Christchurch Farmers Market

These days, it seems that every village, city, and tinpot town in New Zealand has a Farmers Market. I don’t lament the fact. On the road, they are often a great source of fresh vegetables and baking. Every now and then, I come across one that is memorable—full of food magicians and intriguing produce that I can’t find anywhere else. And so it was at the Saturday Farmers Market in Christchurch where I had one of the best food-find mornings I’ve had in a long while. The venue is alluring—on the banks of the tree-fringed Avon River in a lovely park-like garden next to Deans Bush Reserve. Crowds moved in a steady stream beneath the blue canopies of around 50 stalls set up in the shadow of the historic Riccarton House. Displayed was a tantalising line-up of innovative morsels. I started my culinary journey with two small puffy Dutch pancakes called poffertjes. I then moved on to taste Lupo’s delicious organic vegan nut cheeses, tried Feijoa syrup and hazelnuts oils fresh from Rangiora, ate a Stewart Island oyster pie and an empanada, and tossed back a lip-smacking juice of fresh beetroot, apple and ginger. That was breakfast, and I needed a break. I sat on the banks of the Avon and watched two mallard ducks scavenging for their own feast.
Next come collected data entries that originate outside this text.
(* ===== verification/File.v ===== *)
(** * Open files and pipes ([kernel/file.c], [kernel/pipe.c])

    The system-wide file table with its reference counts, the pipes (each in
    a page of its own, named by the page's address), and the dispatch of
    reads and writes to pipes, devices and inodes. *)

From stdpp Require Import gmap strings list.
From Stdlib Require Import ZArith Lia.
From S2P Require Import Prelude KState CString Spinlock Sched SleepLock Kalloc Vm Bio Log Fs Uart Console.
Open Scope Z_scope.
Import Spinlock Sched SleepLock Kalloc Vm Log Fs Console.

Module File.

Definition fileinit : K unit := initlock L_ftable "ftable".

Fixpoint filealloc_loop (f k : nat) : K (option nat) :=
  match k with
  | O => release L_ftable;; ret None
  | S k' =>
      fl <- getfile f;;
      if f_ref fl =? 0 then
        setfile f (set_f_ref (fun _ => 1));;
        release L_ftable;;
        ret (Some f)
      else filealloc_loop (S f) k'
  end.

Definition filealloc : K (option nat) :=
  acquire L_ftable;;
  filealloc_loop 0 NFILE.

Definition filedup (f : nat) : K nat :=
  acquire L_ftable;;
  fl <- getfile f;;
  if f_ref fl <? 1 then panic "filedup" else
  setfile f (set_f_ref (fun n => n + 1));;
  release L_ftable;;
  ret f.

Definition PIPESIZE : Z := 512.

(** Freeing the page of a pipe overwrites the pipe. *)
Definition pipeclose (pi : Z) (writable : bool) : K unit :=
  acquire (L_pipe pi);;
  (if writable then
     setpipe pi (set_pi_writeopen (fun _ => 0));;
     wakeup (CH_nread pi)
   else
     setpipe pi (set_pi_readopen (fun _ => 0));;
     wakeup (CH_nwrite pi));;
  p <- getpipe pi;;
  if (pi_readopen p =? 0) && (pi_writeopen p =? 0) then
    release (L_pipe pi);;
    modify (set_k_pipes (delete pi));;
    kfree pi
  else release (L_pipe pi).

Definition fileclose (f : nat) : K unit :=
  acquire L_ftable;;
  fl <- getfile f;;
  if f_ref fl <? 1 then panic "fileclose" else
  setfile f (set_f_ref (fun n => n - 1));;
  fl <- getfile f;;
  if f_ref fl >? 0 then release L_ftable else
  let ff := fl in
  setfile f (set_f_ref (fun _ => 0));;
  setfile f (set_f_type (fun _ => FD_NONE));;
  release L_ftable;;
  match f_type ff with
  | FD_PIPE => pipeclose (f_pipe ff) (f_writable ff)
  | FD_INODE | FD_DEVICE =>
      begin_op;;
      ip <- deref (f_ip ff);;
      iput ip;;
      end_op
  | FD_NONE => ret tt
  end.

(** The [bad] exit of [pipealloc]. *)
Definition pipealloc_bad (f0 f1 : option nat) : K (option (nat * nat)) :=
  match f0 with Some f => fileclose f | None => ret tt end;;
  match f1 with Some f => fileclose f | None => ret tt end;;
  ret None.

(** A page fresh from [kalloc] is filled with fives. *)
Definition fresh_pipe : pipe := mkpipe (replicate (Z.to_nat PIPESIZE) 5) 0 0 1 1.

(** The two files, or [None] for the result [-1]. *)
Definition pipealloc : K (option (nat * nat)) :=
  f0 <- filealloc;;
  match f0 with
  | None => pipealloc_bad None None
  | Some a =>
      f1 <- filealloc;;
      match f1 with
      | None => pipealloc_bad (Some a) None
      | Some b =>
          pi <- kalloc;;
          if pi =? 0 then pipealloc_bad (Some a) (Some b) else
          modify (set_k_pipes (insert pi fresh_pipe));;
          initlock (L_pipe pi) "pipe";;
          setfile a (set_f_type (fun _ => FD_PIPE));;
          setfile a (set_f_readable (fun _ => true));;
          setfile a (set_f_writable (fun _ => false));;
          setfile a (set_f_pipe (fun _ => pi));;
          setfile b (set_f_type (fun _ => FD_PIPE));;
          setfile b (set_f_readable (fun _ => false));;
          setfile b (set_f_writable (fun _ => true));;
          setfile b (set_f_pipe (fun _ => pi));;
          ret (Some (a, b))
      end
  end.

Fixpoint pipewrite_loop (pi : Z) (pr : nat) (addr i n : Z) (fuel : nat) : K Z :=
  match fuel with
  | O => nofuel
  | S f =>
      if negb (i <? n) then
        wakeup (CH_nread pi);; release (L_pipe pi);; ret i
      else
      p <- getpipe pi;;
      q <- getproc pr;;
      if (pi_readopen p =? 0) || negb (p_killed q =? 0) then
        release (L_pipe pi);; ret (-1)
      else if pi_nwrite p =? u32 (pi_nread p + PIPESIZE) then
        wakeup (CH_nread pi);;
        sleep (CH_nwrite pi) (L_pipe pi);;
        pipewrite_loop pi pr addr i n f
      else
        r <- copyin (p_pagetable q) (u64 (addr + i)) 1;;
        if r.1 =? -1 then
          wakeup (CH_nread pi);; release (L_pipe pi);; ret i
        else
          setpipe pi (fun p =>
            set_pi_data (insert (Z.to_nat (pi_nwrite p mod PIPESIZE)) (r.2 !!! O)) p);;
          setpipe pi (set_pi_nwrite (fun w => u32 (w + 1)));;
          pipewrite_loop pi pr addr (i + 1) n f
  end.

(** [n] bytes to store, and the waits for space. *)
Definition pipewrite (pi addr n : Z) : K Z :=
  pr <- curproc;;
  acquire (L_pipe pi);;
  pipewrite_loop pi pr addr 0 n (S (Z.to_nat n + sleep_fuel)).

(** The wait for data; [false] if the process was killed. *)
Fixpoint piperead_wait (pi : Z) (pr : nat) (fuel : nat) : K bool :=
  match fuel with
  | O => nofuel
  | S f =>
      p <- getpipe pi;;
      if (pi_nread p =? pi_nwrite p) && negb (pi_writeopen p =? 0) then
        q <- getproc pr;;
        if negb (p_killed q =? 0) then release (L_pipe pi);; ret false else
        sleep (CH_nread pi) (L_pipe pi);;
        piperead_wait pi pr f
      else ret true
  end.

Fixpoint piperead_copy (pi : Z) (pr : nat) (addr i n : Z) (fuel : nat) : K Z :=
  match fuel with
  | O => nofuel
  | S f =>
      if negb (i <? n) then ret i else
      p <- getpipe pi;;
      if pi_nread p =? pi_nwrite p then ret i else
      let ch := pi_data p !!! Z.to_nat (pi_nread p mod PIPESIZE) in
      setpipe pi (set_pi_nread (fun r => u32 (r + 1)));;
      q <- getproc pr;;
      r <- copyout (p_pagetable q) (u64 (addr + i)) [ch];;
      if r =? -1 then ret i else
      piperead_copy pi pr addr (i + 1) n f
  end.

Definition piperead (pi addr n : Z) : K Z :=
  pr <- curproc;;
  acquire (L_pipe pi);;
  ok <- piperead_wait pi pr sleep_fuel;;
  if negb ok then ret (-1) else
  i <- piperead_copy pi pr addr 0 n (S (Z.to_nat n));;
  wakeup (CH_nwrite pi);;
  release (L_pipe pi);;
  ret i.

(** The local [struct stat st]. *)
Definition loc_filestat_st : Z := 64.

Definition filestat (f : nat) (addr : Z) : K Z :=
  p <- myproc;;
  fl <- getfile f;;
  match f_type fl with
  | FD_INODE | FD_DEVICE =>
      st <- local loc_filestat_st;;
      ilock (f_ip fl);;
      ip <- deref (f_ip fl);;
      stati ip st;;
      iunlock (f_ip fl);;
      p <- deref p;;
      pr <- getproc p;;
      bs <- gets (fun s => ldbytes (k_mem s) st (Z.to_nat sizeof_stat));;
      r <- copyout (p_pagetable pr) addr bs;;
      if r <? 0 then ret (-1) else ret 0
  | _ => ret (-1)
  end.

(** [devsw[major]] for a [major] that passes the bounds check. *)
Definition devsw_at (major : Z) : K (option devsw) :=
  if (major <? 0) || (major >=? NDEV) then ret None
  else gets (fun s => k_devsw s !! Z.to_nat major).

Definition fileread (f : nat) (addr n : Z) : K Z :=
  fl <- getfile f;;
  if negb (f_readable fl) then ret (-1) else
  match f_type fl with
  | FD_PIPE => piperead (f_pipe fl) addr n
  | FD_DEVICE =>
      d <- devsw_at (f_major fl);;
      match d ≫= d_read with
      | None => ret (-1)
      | Some DEV_console => consoleread true addr n
      end
  | FD_INODE =>
      ilock (f_ip fl);;
      ip <- deref (f_ip fl);;
      fl <- getfile f;;
      r <- readi ip true addr (f_off fl) (u32 n);;
      when (r >? 0) (setfile f (set_f_off (fun o => u32 (o + r))));;
      iunlock (f_ip fl);;
      ret r
  | FD_NONE => panic "fileread"
  end.

(** [((MAXOPBLOCKS-1-1-2) / 2) * BSIZE] *)
Definition write_max : Z := (MAXOPBLOCKS - 1 - 1 - 2) / 2 * BSIZE.

(** How many bytes were written by the complete chunks. *)
Fixpoint filewrite_loop (f : nat) (addr i n : Z) (fuel : nat) : K Z :=
  match fuel with
  | O => nofuel
  | S fu =>
      if negb (i <? n) then ret i else
      let n1 := if n - i >? write_max then write_max else n - i in
      begin_op;;
      fl <- getfile f;;
      ilock (f_ip fl);;
      ip <- deref (f_ip fl);;
      fl <- getfile f;;
      r <- writei ip true (u64 (addr + i)) (f_off fl) (u32 n1);;
      when (r >? 0) (setfile f (set_f_off (fun o => u32 (o + r))));;
      iunlock (f_ip fl);;
      end_op;;
      if negb (r =? n1) then ret i else
      filewrite_loop f addr (i + r) n fu
  end.

Definition filewrite (f : nat) (addr n : Z) : K Z :=
  fl <- getfile f;;
  if negb (f_writable fl) then ret (-1) else
  match f_type fl with
  | FD_PIPE => pipewrite (f_pipe fl) addr n
  | FD_DEVICE =>
      d <- devsw_at (f_major fl);;
      match d ≫= d_write with
      | None => ret (-1)
      | Some DEV_console => consolewrite true addr n
      end
  | FD_INODE =>
      i <- filewrite_loop f addr 0 n (S (S (Z.to_nat (n / write_max))));;
      ret (if i =? n then n else -1)
  | FD_NONE => panic "filewrite"
  end.

End File.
For morning tea, I managed an authentic Indian chai made with seven spices. It was aromatic and filling, and I am sure it was good for me. On a low stool sat a thin Japanese man placidly cooking ‘medicinal’ shiitake mushrooms in a small fry pan. He assured they were good for me, but by then, I’d switched to a sampling-only phase. A Spanish man called Mariano offered me his authentic Spanish chorizo. I tasted Ali McGregor limoncello, a Ninja teppan burger, 11 styles of olives from The Volcano Market, and as much as I could manage from the array of locally made cheeses, oils, chutneys, and baking. I stoically ignored the plethora of good-for-me fresh produce, but around lunchtime, I managed a salty, fatty, and downright delicious bacon sandwich that the vendor assured would make me a happier person. And it did. I waddled off for a walk through Dean’s Bush feeling that life was good.